- EXCERPTED RECORDS -
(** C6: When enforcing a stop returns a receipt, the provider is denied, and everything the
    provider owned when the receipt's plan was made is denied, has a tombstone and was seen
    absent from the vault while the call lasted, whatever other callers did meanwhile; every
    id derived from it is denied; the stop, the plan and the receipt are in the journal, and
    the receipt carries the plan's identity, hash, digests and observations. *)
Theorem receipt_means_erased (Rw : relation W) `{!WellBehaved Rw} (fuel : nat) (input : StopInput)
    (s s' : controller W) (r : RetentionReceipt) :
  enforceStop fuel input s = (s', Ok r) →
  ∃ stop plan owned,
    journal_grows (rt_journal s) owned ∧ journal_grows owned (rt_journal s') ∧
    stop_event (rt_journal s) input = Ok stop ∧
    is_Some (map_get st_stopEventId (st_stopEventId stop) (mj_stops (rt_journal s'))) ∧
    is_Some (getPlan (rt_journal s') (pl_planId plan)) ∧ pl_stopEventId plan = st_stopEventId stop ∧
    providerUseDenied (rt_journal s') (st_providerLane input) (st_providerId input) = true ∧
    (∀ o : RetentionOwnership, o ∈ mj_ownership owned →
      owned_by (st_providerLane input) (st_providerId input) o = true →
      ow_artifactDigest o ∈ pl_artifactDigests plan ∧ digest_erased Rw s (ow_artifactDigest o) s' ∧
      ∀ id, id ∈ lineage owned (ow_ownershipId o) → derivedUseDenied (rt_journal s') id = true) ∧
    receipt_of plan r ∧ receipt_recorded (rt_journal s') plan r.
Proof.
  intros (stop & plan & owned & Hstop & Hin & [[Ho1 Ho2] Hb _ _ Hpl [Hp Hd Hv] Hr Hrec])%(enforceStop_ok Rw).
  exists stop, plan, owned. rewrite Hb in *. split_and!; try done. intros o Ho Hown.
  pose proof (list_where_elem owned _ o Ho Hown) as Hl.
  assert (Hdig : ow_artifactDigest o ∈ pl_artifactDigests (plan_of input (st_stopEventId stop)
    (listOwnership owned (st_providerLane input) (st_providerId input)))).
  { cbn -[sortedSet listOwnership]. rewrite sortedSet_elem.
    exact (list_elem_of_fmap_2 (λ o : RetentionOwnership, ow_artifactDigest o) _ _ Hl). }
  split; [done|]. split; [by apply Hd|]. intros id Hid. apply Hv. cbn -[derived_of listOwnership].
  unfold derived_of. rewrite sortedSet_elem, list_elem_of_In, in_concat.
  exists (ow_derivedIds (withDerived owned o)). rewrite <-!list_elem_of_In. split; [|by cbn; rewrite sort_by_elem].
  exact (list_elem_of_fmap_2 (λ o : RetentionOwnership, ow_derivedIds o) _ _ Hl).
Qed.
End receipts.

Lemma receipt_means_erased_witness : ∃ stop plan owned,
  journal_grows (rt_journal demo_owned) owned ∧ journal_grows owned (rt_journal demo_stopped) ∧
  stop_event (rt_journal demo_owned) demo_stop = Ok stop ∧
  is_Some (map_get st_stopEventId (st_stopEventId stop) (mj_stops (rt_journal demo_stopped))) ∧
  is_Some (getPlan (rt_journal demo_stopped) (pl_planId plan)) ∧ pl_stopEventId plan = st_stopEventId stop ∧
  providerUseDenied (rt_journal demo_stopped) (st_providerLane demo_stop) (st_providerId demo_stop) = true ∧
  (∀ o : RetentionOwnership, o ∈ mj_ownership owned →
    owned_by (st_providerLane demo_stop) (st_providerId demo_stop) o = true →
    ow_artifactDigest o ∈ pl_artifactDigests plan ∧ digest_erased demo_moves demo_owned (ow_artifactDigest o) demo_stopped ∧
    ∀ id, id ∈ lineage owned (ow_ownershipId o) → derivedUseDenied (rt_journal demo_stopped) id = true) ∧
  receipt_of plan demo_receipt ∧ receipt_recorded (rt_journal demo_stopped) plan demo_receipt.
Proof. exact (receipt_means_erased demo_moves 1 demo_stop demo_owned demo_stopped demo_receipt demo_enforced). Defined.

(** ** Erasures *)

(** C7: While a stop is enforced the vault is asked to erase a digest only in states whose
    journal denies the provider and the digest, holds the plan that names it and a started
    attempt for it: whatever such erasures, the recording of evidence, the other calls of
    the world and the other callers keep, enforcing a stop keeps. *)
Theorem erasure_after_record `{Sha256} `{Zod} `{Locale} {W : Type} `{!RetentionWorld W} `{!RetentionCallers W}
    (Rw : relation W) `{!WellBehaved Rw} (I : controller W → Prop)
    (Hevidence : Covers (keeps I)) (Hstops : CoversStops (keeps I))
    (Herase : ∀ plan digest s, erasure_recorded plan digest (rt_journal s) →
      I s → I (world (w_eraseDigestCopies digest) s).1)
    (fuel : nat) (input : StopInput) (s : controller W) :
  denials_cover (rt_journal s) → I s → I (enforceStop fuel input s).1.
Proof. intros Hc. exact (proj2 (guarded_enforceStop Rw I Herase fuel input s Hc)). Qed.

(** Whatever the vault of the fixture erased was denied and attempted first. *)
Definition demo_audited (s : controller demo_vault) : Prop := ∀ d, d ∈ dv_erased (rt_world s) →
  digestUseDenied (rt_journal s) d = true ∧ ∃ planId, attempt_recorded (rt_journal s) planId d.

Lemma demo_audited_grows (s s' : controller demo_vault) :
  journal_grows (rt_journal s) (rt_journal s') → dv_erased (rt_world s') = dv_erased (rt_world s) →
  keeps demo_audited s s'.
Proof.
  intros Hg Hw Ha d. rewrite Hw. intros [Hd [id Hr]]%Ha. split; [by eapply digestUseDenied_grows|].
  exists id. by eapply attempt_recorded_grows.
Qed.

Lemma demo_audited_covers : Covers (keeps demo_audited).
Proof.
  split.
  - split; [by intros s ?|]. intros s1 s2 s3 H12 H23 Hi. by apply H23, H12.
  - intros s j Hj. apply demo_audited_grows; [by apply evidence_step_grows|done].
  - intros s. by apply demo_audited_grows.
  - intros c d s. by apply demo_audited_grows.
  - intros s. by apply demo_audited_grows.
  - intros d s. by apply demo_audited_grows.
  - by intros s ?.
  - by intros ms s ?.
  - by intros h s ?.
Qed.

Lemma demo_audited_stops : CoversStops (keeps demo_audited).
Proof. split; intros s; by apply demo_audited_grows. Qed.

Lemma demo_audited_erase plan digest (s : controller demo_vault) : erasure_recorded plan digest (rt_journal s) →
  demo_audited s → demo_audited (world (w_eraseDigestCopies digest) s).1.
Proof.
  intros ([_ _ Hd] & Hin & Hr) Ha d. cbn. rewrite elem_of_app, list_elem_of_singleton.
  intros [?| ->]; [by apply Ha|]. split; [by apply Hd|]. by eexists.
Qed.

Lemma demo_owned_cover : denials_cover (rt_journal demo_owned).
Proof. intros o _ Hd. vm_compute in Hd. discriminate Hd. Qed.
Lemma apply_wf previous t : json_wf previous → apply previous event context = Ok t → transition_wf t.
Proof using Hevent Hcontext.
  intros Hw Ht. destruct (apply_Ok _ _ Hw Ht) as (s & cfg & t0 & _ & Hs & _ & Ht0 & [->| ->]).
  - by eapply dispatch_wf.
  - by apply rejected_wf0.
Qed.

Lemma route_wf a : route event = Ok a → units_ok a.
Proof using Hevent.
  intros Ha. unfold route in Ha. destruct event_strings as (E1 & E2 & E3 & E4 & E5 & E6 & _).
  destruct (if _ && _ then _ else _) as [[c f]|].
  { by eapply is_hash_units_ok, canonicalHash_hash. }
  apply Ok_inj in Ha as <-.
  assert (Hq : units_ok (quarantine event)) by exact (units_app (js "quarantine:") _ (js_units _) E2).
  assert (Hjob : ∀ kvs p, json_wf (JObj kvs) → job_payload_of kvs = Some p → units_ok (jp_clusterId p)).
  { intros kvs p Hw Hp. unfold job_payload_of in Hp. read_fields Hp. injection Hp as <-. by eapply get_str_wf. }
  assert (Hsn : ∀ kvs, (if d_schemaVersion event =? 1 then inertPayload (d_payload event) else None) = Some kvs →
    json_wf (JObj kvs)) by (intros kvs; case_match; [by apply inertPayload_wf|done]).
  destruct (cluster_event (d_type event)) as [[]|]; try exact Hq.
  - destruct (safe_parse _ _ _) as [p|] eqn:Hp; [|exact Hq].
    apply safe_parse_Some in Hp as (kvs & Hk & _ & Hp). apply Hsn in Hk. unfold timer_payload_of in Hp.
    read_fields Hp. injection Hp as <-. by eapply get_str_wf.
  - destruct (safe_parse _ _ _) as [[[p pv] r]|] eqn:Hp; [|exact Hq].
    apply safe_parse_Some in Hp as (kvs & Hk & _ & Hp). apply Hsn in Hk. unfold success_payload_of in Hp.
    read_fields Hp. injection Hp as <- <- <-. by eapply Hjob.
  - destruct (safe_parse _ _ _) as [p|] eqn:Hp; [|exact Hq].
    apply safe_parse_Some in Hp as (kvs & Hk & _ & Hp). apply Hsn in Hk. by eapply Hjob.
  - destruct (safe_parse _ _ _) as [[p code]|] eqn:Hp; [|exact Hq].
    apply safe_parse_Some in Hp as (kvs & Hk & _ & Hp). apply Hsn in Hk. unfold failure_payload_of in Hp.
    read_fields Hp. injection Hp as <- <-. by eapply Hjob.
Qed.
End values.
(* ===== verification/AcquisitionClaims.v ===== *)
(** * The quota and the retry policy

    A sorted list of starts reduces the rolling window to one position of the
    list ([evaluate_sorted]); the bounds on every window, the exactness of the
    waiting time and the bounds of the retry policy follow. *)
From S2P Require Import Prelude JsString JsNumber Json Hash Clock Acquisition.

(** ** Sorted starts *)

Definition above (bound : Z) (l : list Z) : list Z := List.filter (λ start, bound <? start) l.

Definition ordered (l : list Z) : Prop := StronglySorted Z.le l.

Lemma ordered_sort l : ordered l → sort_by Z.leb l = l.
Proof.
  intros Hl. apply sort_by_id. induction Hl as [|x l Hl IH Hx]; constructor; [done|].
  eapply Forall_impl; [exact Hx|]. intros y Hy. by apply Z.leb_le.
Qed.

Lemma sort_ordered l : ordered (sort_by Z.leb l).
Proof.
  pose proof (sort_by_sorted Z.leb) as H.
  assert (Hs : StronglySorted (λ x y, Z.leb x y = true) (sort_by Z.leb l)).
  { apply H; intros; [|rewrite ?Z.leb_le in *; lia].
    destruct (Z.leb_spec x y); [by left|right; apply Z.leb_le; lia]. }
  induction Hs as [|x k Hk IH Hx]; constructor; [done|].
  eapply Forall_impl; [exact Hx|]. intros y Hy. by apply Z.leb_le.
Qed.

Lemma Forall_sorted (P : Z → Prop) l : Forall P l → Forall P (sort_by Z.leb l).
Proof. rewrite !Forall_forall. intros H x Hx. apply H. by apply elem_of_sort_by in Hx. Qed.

- WORK TO COMPLETE -
Which lines run from the one holding "read_fields Hp. injection Hp as <- <- <-." through the one holding "- destruct (safe_parse _ _ _) as [[p" in the records above? Repeat them exactly, both included, and nothing more.

- EXERCISE OUTPUT -
    read_fields Hp. injection Hp as <- <- <-. by eapply Hjob.
  - destruct (safe_parse _ _ _) as [p|] eqn:Hp; [|exact Hq].
    apply safe_parse_Some in Hp as (kvs & Hk & _ & Hp). apply Hsn in Hk. by eapply Hjob.
  - destruct (safe_parse _ _ _) as [[p code]|] eqn:Hp; [|exact Hq].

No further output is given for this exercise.